Notícias

'Use ônibus': Premiê da Austrália pede sacrifícios à população diante da escassez de combustível

Anthony Albanese emitiu uma declaração em fevereiro em que diz apoiar as ações dos Estados Unidos contra o Irã, que resultaram no fechamento do Estreito de Ormuz e consequente aumento dos preços de energia.
'Use ônibus': Premiê da Austrália pede sacrifícios à população diante da escassez de combustívelGettyimages.ru / Hilary Wardhaugh

Nesta quarta-feira (1), o primeiro-ministro da Austrália, Anthony Albanese, fez um pronunciamento incomum, alertando que os próximos meses "não serão fáceis" devido à crise de combustível provocada pelo fechamento do estratégico Estreito de Ormuz, e pediu que a população de seu país faça sacrifícios.

"Entendo que, neste momento, é difícil ser otimista. A guerra no Oriente Médio provocou o maior aumento dos preços da gasolina e do diesel da história", disse o premiê durante a fala, transmitida a todo o país.

Albanese afirmou que, embora a Austrália não participe "ativamente" da agressão dos Estados Unidos e de Israel contra o Irã, toda a sociedade australiana está "pagando um alto preço".

"A realidade é que os impactos econômicos causados por essa guerra permanecerão conosco por meses", afirmou.

Pedidos à população para enfrentar os "tempos difíceis"

Em seguida, ele anunciou suas medidas para "proteger a Austrália nestes tempos de incerteza" e pediu à população que fizesse sua parte para economizar combustível para que o país preserve os estoques de petróleo.

"Nas próximas semanas, se você puder passar a usar o trem, o ônibus ou o bonde para ir ao trabalho, faça isso", aconselhou.
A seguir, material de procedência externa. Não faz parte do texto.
(** One step of a proof that a store action follows its value action. *)
Ltac sim_step :=
  cbv zeta;
  lazymatch goal with
  | |- sim _ _ _ _ (bind get_table _) => apply sim_pure_table
  | |- sim _ _ _ _ (bind (ret _) _) => apply sim_pure_ret
  | |- sim _ _ _ (Store.bind (Store.bind _ _) _) (bind (bind _ _) _) =>
      apply sim_bind; [ | intros ? | local | intros ?; local]
  | |- sim _ _ _ (Store.bind (Store.bind _ _) _) _ => apply sim_assoc
  | |- sim _ _ _ (Store.bind (Store.series _) _) _ => eapply sim_series; [sim_fact|]
  | |- sim _ _ _ (Store.bind (Store.cells _) _) _ =>
      first [eapply sim_cells; [sim_fact|] | eapply sim_cells_of_series; [sim_fact|]]
  | |- sim _ _ _ (Store.bind (Store.mask _) _) _ => eapply sim_mask; [sim_fact|]
  | |- sim _ _ _ (Store.bind (Store.isna_of _) _) _ => eapply sim_isna_of; [sim_fact|]
  | |- sim _ _ _ (Store.bind (Store.new _) _) _ => apply sim_new; intros ?
  | |- sim _ _ _ (Store.bind Store.get_table _) _ => apply sim_table
  | |- sim _ _ _ (Store.bind (Store.ret _) _) _ => apply sim_ret_bind
  | |- sim _ _ _ (Store.bind (match ?x with _ => _ end) _) _ => destruct x eqn:?
  | |- sim _ _ _ (match ?x with _ => _ end) _ => destruct x eqn:?
  | |- sim _ _ _ (Store.bind (Store.lift _) _) (bind (lift _) _) =>
      apply sim_lift_both; intros ? ?
  | |- sim _ _ _ _ (bind (lift (Ok _)) _) => apply sim_pure_lift
  | |- sim _ _ _ (Store.bind _ _) (bind _ _) =>
      apply sim_bind; [ | intros ? | local | intros ?; local]
  | |- sim _ _ _ (Store.try_except _ _) (try_except _ _) =>
      apply sim_try_except; [ | intros ? | local | intros ?; local]
  | |- sim _ _ _ (Store.when _ _) (when _ _) => apply sim_when; intros ?
  | |- sim _ _ _ (Store.append _) (append _) => apply sim_append
  | |- sim _ _ _ (Store.ret _) (ret _) => apply sim_ret
  | |- sim _ _ _ (Store.lift _) (lift _) => apply sim_lift
  end.

Section SimChecks.
(** * 539 lottery data engine and statistics engine: a shallow embedding

    The development follows the modules of the repository:

    - [data_engine.py]: the fetcher ([crawl_daily_cash]), the record
      normalizer ([process_daily_cash_data]) and the fetch-and-merge run
      ([crawl_and_save_daily_cash]);
    - [stats_engine.py]: the queries of [StatsEngine];
    - [ai_layer.py]: the prompt and the chat of [AILayer];
    - [app.py]: the loader of the dashboard.

    Python values are modelled by the Rocq types closest to them: [int] is
    [Z], [str] is [string] (UTF-8 bytes), a [dict] is an insertion-ordered
    association list, an exception is a constructor of [exn] carried by
    [result].  Floating-point results (means, percentages) are kept as exact
    rationals.  What pandas leaves open, the order in which [sort_values]
    puts rows of the same date and the dates that a timestamp holds, is a
    parameter of the development ([Pandas]).

    The console and the file system do not fail: [print] raises only for a
    text that UTF-8 does not encode, and creating the directory, opening
    the file and writing bytes to it succeed. *)

From Stdlib Require Import ZArith List String Ascii Bool Lia.
From Stdlib Require Import Permutation Sorted QArith DecimalString.
From Stdlib Require Import DecimalPos DecimalZ.
Import ListNotations.

Set Implicit Arguments.
Open Scope string_scope.
Open Scope list_scope.
Open Scope Z_scope.
(** * Camera/view controller and texture registry of the CS-330 scene viewer

    A shallow embedding of [Source/ViewManager.cpp] and of
    [Source/SceneManager.cpp]: the texture registry, the material table,
    the shader setters, and the set-up and the draw sequence of the scene.

    Numbers.  The C++ [float] and [double] values are modelled as exact
    rationals ([Q]): every arithmetic expression of the source is kept as it
    is written, but rounding, overflow, infinities and NaN of IEEE arithmetic
    are outside the model.  C++ [int] values are modelled as [Z]; the only
    [int] that is ever incremented is the texture count, and it is guarded
    by the array capacity long before it could wrap.

    External code.  [cos], [sin] and [sqrt] come from the C library and are
    taken as an interface ([Libm]).  The GLM functions used by the source
    ([radians], [cross], [dot], [normalize]) follow GLM's own definitions.
    Matrices are represented by the GLM call that builds them. *)

From Stdlib Require Import QArith Qminmax Lqa ZArith Lia Bool.
From stdpp Require Import base list strings pretty.

Local Open Scope Q_scope.

(** ** Comparisons of the source, as boolean functions *)

Definition Qltb (a b : Q) : bool :=
  match a ?= b with Lt => true | _ => false end.

Definition Qgtb (a b : Q) : bool := Qltb b a.

(** ** The C library functions the camera calls *)

Class Libm := {
  cos : Q -> Q;
  sin : Q -> Q;
  sqrt : Q -> Q
}.

(** ** GLM three-component vectors *)

Module Vec3.

Record vec3 := mk { x : Q; y : Q; z : Q }.

(** [a + b] *)
Definition add (a b : vec3) : vec3 :=
  mk (x a + x b) (y a + y b) (z a + z b).

(** [a - b] *)
Definition sub (a b : vec3) : vec3 :=
  mk (x a - x b) (y a - y b) (z a - z b).

(** [s * v], scalar on the left *)
Definition smul (s : Q) (v : vec3) : vec3 :=
  mk (s * x v) (s * y v) (s * z v).

(** [v * s], scalar on the right *)
Definition muls (v : vec3) (s : Q) : vec3 :=
  mk (x v * s) (y v * s) (z v * s).

(** [glm::dot] *)
Definition dot (a b : vec3) : Q :=
  x a * x b + y a * y b + z a * z b.

(** [glm::cross] *)
Definition cross (a b : vec3) : vec3 :=
  mk (y a * z b - y b * z a)
     (z a * x b - z b * x a)
     (x a * y b - x b * y a).

(** [glm::inversesqrt] and [glm::normalize] *)
Definition inversesqrt `{Libm} (q : Q) : Q := 1 / sqrt q.

Definition normalize `{Libm} (v : vec3) : vec3 :=
  muls v (inversesqrt (dot v v)).

(** Componentwise equality of values. *)
Definition equiv (a b : vec3) : Prop :=
  x a == x b /\ y a == y b /\ z a == z b.

End Vec3.

Import Vec3.

Declare Scope vec3_scope.
Delimit Scope vec3_scope with V.
Bind Scope vec3_scope with vec3.
Infix "+" := Vec3.add : vec3_scope.
Infix "-" := Vec3.sub : vec3_scope.
Infix "*~" := Vec3.smul (at level 40, left associativity) : vec3_scope.
Infix "~*" := Vec3.muls (at level 40, left associativity) : vec3_scope.
Infix "≡v" := Vec3.equiv (at level 70, no associativity).

(** [glm::radians]: degrees times GLM's literal for pi / 180. *)
Definition radians (degrees : Q) : Q :=
  degrees * 0.01745329251994329576923690768489.

(** ** What the program does to the outside world *)

(** A matrix, named by the GLM call that builds it. *)
Inductive mat4 :=
| lookAt (eye center up : vec3)
| ortho (left right bottom top zNear zFar : Q)
| perspective (fovy aspect zNear zFar : Q).

(** The OpenGL constants the texture code passes. *)
Inductive GLenum :=
| GL_TEXTURE_2D | GL_TEXTURE_WRAP_S | GL_TEXTURE_WRAP_T
| GL_TEXTURE_MIN_FILTER | GL_TEXTURE_MAG_FILTER
| GL_REPEAT | GL_LINEAR
| GL_RGB8 | GL_RGB | GL_RGBA8 | GL_RGBA | GL_UNSIGNED_BYTE
| GL_TEXTURE0_plus (i : Z).

Inductive effect :=
| Stdout (line : string)                      (* std::cout << line << std::endl *)
| SetWindowShouldClose (value : bool)         (* glfwSetWindowShouldClose *)
| setMat4Value (name : string) (m : mat4)     (* ShaderManager::setMat4Value *)
| setVec3Value (name : string) (v : vec3)     (* ShaderManager::setVec3Value *)
| setFloatValue (name : string) (v : Q)       (* ShaderManager::setFloatValue *)
| setIntValue (name : string) (v : Z)         (* ShaderManager::setIntValue *)
| setSampler2DValue (name : string) (v : Z)   (* ShaderManager::setSampler2DValue *)
| stbi_set_flip_vertically_on_load (flag : bool)
| stbi_image_free
| glGenTextures (name : Z)                    (* the name OpenGL handed out *)
| glBindTexture (target : GLenum) (texture : Z)
| glTexParameteri (target pname param : GLenum)
| glTexImage2D (target : GLenum) (level : Z) (internalformat : GLenum)
               (width height border : Z) (format type : GLenum)
| glGenerateMipmap (target : GLenum)
| glActiveTexture (texture : GLenum).

(** ** ViewManager.cpp *)

Module ViewManager.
"Pense nas outras pessoas da sua comunidade, nas áreas rurais e nos setores essenciais", enfatizou.

Esse foi o primeiro pronunciamento à nação de um primeiro-ministro australiano desde 2020, com o então premiê Scott Morrison durante a pandemia de Covid-19.

A fala de Albanese foi transmitida em meio a relatos de escassez de combustível em vários postos de gasolina e da liberação, pelo governo, de reservas de petróleo.

Apoio aos ataques dos EUA contra o Irã

Em fevereiro de 2026, logo após o início dos ataques americanos e israelenses contra o Irã, o premiê australiano emitiu uma nota declarando apoio explícito aos EUA.

"Apoiamos as ações dos Estados Unidos para impedir o Irã de obter uma arma nuclear, e para impedir o Irã de continuar a ameaçar a paz e segurança internacionais", diz um trecho do texto.

Fechado para navios inimigos

  • Após a agressão de EUA e Israel, o Irã bloqueou quase completamente o Estreito de Ormuz, que conecta o Golfo Pérsico ao de Omã, e anunciou que não sairia da região "nem uma única gota de petróleo" por mar, o que disparou os preços dos combustíveis.
  • O Corpo da Guarda Revolucionária Islâmica (CGRI) reiterou no último dia 11 de março que os navios dos EUA e de seus parceiros não podem atravessar o estreito.
  • O presidente dos EUA, Donald Trump, propôs criar uma coalizão naval para escoltar navios através dessa via. No entanto, vários dos países convidados — entre eles, os aliados dos EUA dentro da OTAN — descartaram o envio de forças militares para a zona do conflito.
  • Por sua vez, o ministro das Relações Exteriores iraniano, Abbas Araghchi, garantiu que a passagem segue aberta e que só está fechada para os navios dos países inimigos. "A alguns países que consideramos amigos, permitimos a passagem pelo Estreito de Ormuz. Permitimos a passagem para a China, Rússia, Índia, Iraque e Paquistão", afirmou o chanceler. Segundo explicou, não há razão para permitir que seus inimigos transitem pela zona.